An amendment moved by the BJP legislator Meenakshi Lekhi and cleared by the committee suggested the removal of all legal proceedings against the six non-Muslim immigrants listed in the amendment. The amendment was “discriminatory and potentially disastrous” as it implied that Bangladeshi Hindus, who were in detention centres in Assam and faced deportation or were declared illegal foreigners, would get relief while their Muslim compatriots would face legal proceedings. The alteration of the (rules of) Indian citizenship, he wrote, was in line with the BJP and Rashtriya Swayamsewak Sangh’s unfinished business of Partition, Salim wrote. According to this, Indian citizenship laws should recognise a right of return for Hindus from Pakistan and Bangladesh to India similar to the right of return of Jews to Israel or ethnic Germans to Germany.

Also Read: Citizenship Bill as main plank

In Parliament, the Congress MP from Assam, Ripun Bora, spoke about how the government was never able to give him accurate replies about the number of persecuted minorities and the total number of people seeking such citizenship. He wanted to know on what basis the government would give citizenship when the data were not available. 

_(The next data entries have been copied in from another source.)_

Lemma receive_in_order_witness :
  _tcp_receiver
    [Recv [0xDF; 0x07; 0; 0; 8; 0x02; 0x01; 0x0C; 0; 0; 0; 0; 0];
     Recv [0xDF; 0x07; 0; 0; 8; 0x01; 0x04; 0; 0; 0; 0; 0; 0]] []
  = (Running, [request 0x01 0x0C; clear_request]).
Proof.
  refine (proj2 (receive_in_order [request 0x01 0x0C; clear_request]
                   [[0xDF; 0x07; 0; 0; 8; 0x02; 0x01; 0x0C; 0; 0; 0; 0; 0];
                    [0xDF; 0x07; 0; 0; 8; 0x01; 0x04; 0; 0; 0; 0; 0; 0]]
                   0%nat (boot (tape []) []) [] _)).
  assert (Hwf : forall s pid b0, 0 <= s < 256 -> 0 <= pid < 256 -> 0 <= b0 < 256 ->
            well_formed {| arbitration_id := REQUEST_ID;
                           data := [b0; s; pid; 0; 0; 0; 0; 0] |}).
  { intros s pid b0 Hs Hp Hb. unfold well_formed, REQUEST_ID. cbn.
    split; [lia|]. split; [lia|].
    repeat (apply Forall_cons; split; [lia|]). apply Forall_nil_2. }
  apply Forall2_cons_2; [split; [apply Hwf; lia|reflexivity]|].
  apply Forall2_cons_2; [split; [apply Hwf; unfold SERVICE_CLEAR_DTCS; lia|reflexivity]|].
  apply Forall2_nil_2.
Defined.

End BridgeProperties.

(** ** The services and the dispatcher *)

Section DispatcherProperties.
Import ecu_simulator obd_reader Spec autopulse_app Notions.

(** X7. For each of the ten PIDs it serves, [service1] returns a
    response with identifier 0x7E8, 0x41 in byte 1, the requested PID
    echoed in byte 2, between 4 and 7 data bytes, all of them bytes; it
    puts the response on the local bus once, sends nothing to the bridge
    and leaves the store, the registry and the request queue alone. Byte 0
    is the number of bytes that follow it, except in the response to PID
    0x0B, where it is 4 and 3 bytes follow. *)
Theorem service1_answers (pid : Z) (msg : Message) (w : world) :
  pid ∈ supported_pids ->
  data msg !! 2%nat = Some pid ->
  exists r w',
    service1 msg w = Ret (Some r, w')
    /\ arbitration_id r = 0x7e8
    /\ data r !! 1%nat = Some 0x41
    /\ data r !! 2%nat = Some pid
    /\ (4 <= length (data r) <= 7)%nat
    /\ Forall (fun b => 0 <= b < 256) (data r)
    /\ data r !! 0%nat
       = Some (if pid =? 0x0B then Z.of_nat (length (data r))
               else Z.of_nat (length (data r)) - 1)
    /\ bus_sent w' = bus_sent w ++ [r]
    /\ tcp_sent w' = tcp_sent w
    /\ active_dtcs w' = active_dtcs w
    /\ client_sockets w' = client_sockets w
    /\ incoming_requests w' = incoming_requests w.
Proof.
  intros Hin Hpid.
  destruct (service1_supported_aux pid msg w Hin Hpid) as (r & w' & Hs & F).
  unfold service1_facts in F. exists r, w'. split; [exact Hs|]. tauto.
Qed.

Lemma service1_answers_witness :
  exists r w',
    service1 (request 0x01 0x0B) (boot (tape [5]) []) = Ret (Some r, w')
    /\ data r !! 2%nat = Some 0x0B
    /\ data r !! 0%nat = Some (Z.of_nat (length (data r))).
Proof.
  destruct (service1_answers 0x0B (request 0x01 0x0B) (boot (tape [5]) []))
    as (r & w' & Hs & _ & _ & H2 & _ & _ & H0 & _).
  - unfold supported_pids. rewrite !elem_of_cons. tauto.
  - reflexivity.
  - exists r, w'. split; [exact Hs|]. split; [exact H2|exact H0].
Defined.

The Director of the Intelligence Bureau, in his deposition before the JPC, had stated that the total number of applicants claiming long-term visa on the grounds of religious persecution was only 31,313. He also said that for others to apply for citizenship under this category, they would have to prove that they suffered religious persecution. If they had not declared so at the time of their arrival in India, it would be difficult for them to make such a claim now, he said. Any future claim would be inquired into, including investigation by the Research and Analysis Wing, he said. All such concerns had been negated with the passage of the CAB and the government was quite clueless now about how to deal with a possible influx of “persecuted minorities” from neighbouring countries, an influx which otherwise would be in violation of the Foreigners Act. It was also the opinion of some sections that rather than give selective and arbitrary citizenship, the government could very well take up the issue of protecting the rights of minorities with the countries concerned. 

The Bill has been passed and until such time it is challenged in court, it is to be law. For the BJP, it is yet another milestone achieved, irrespective of its long-term consequences for India’s secular democracy.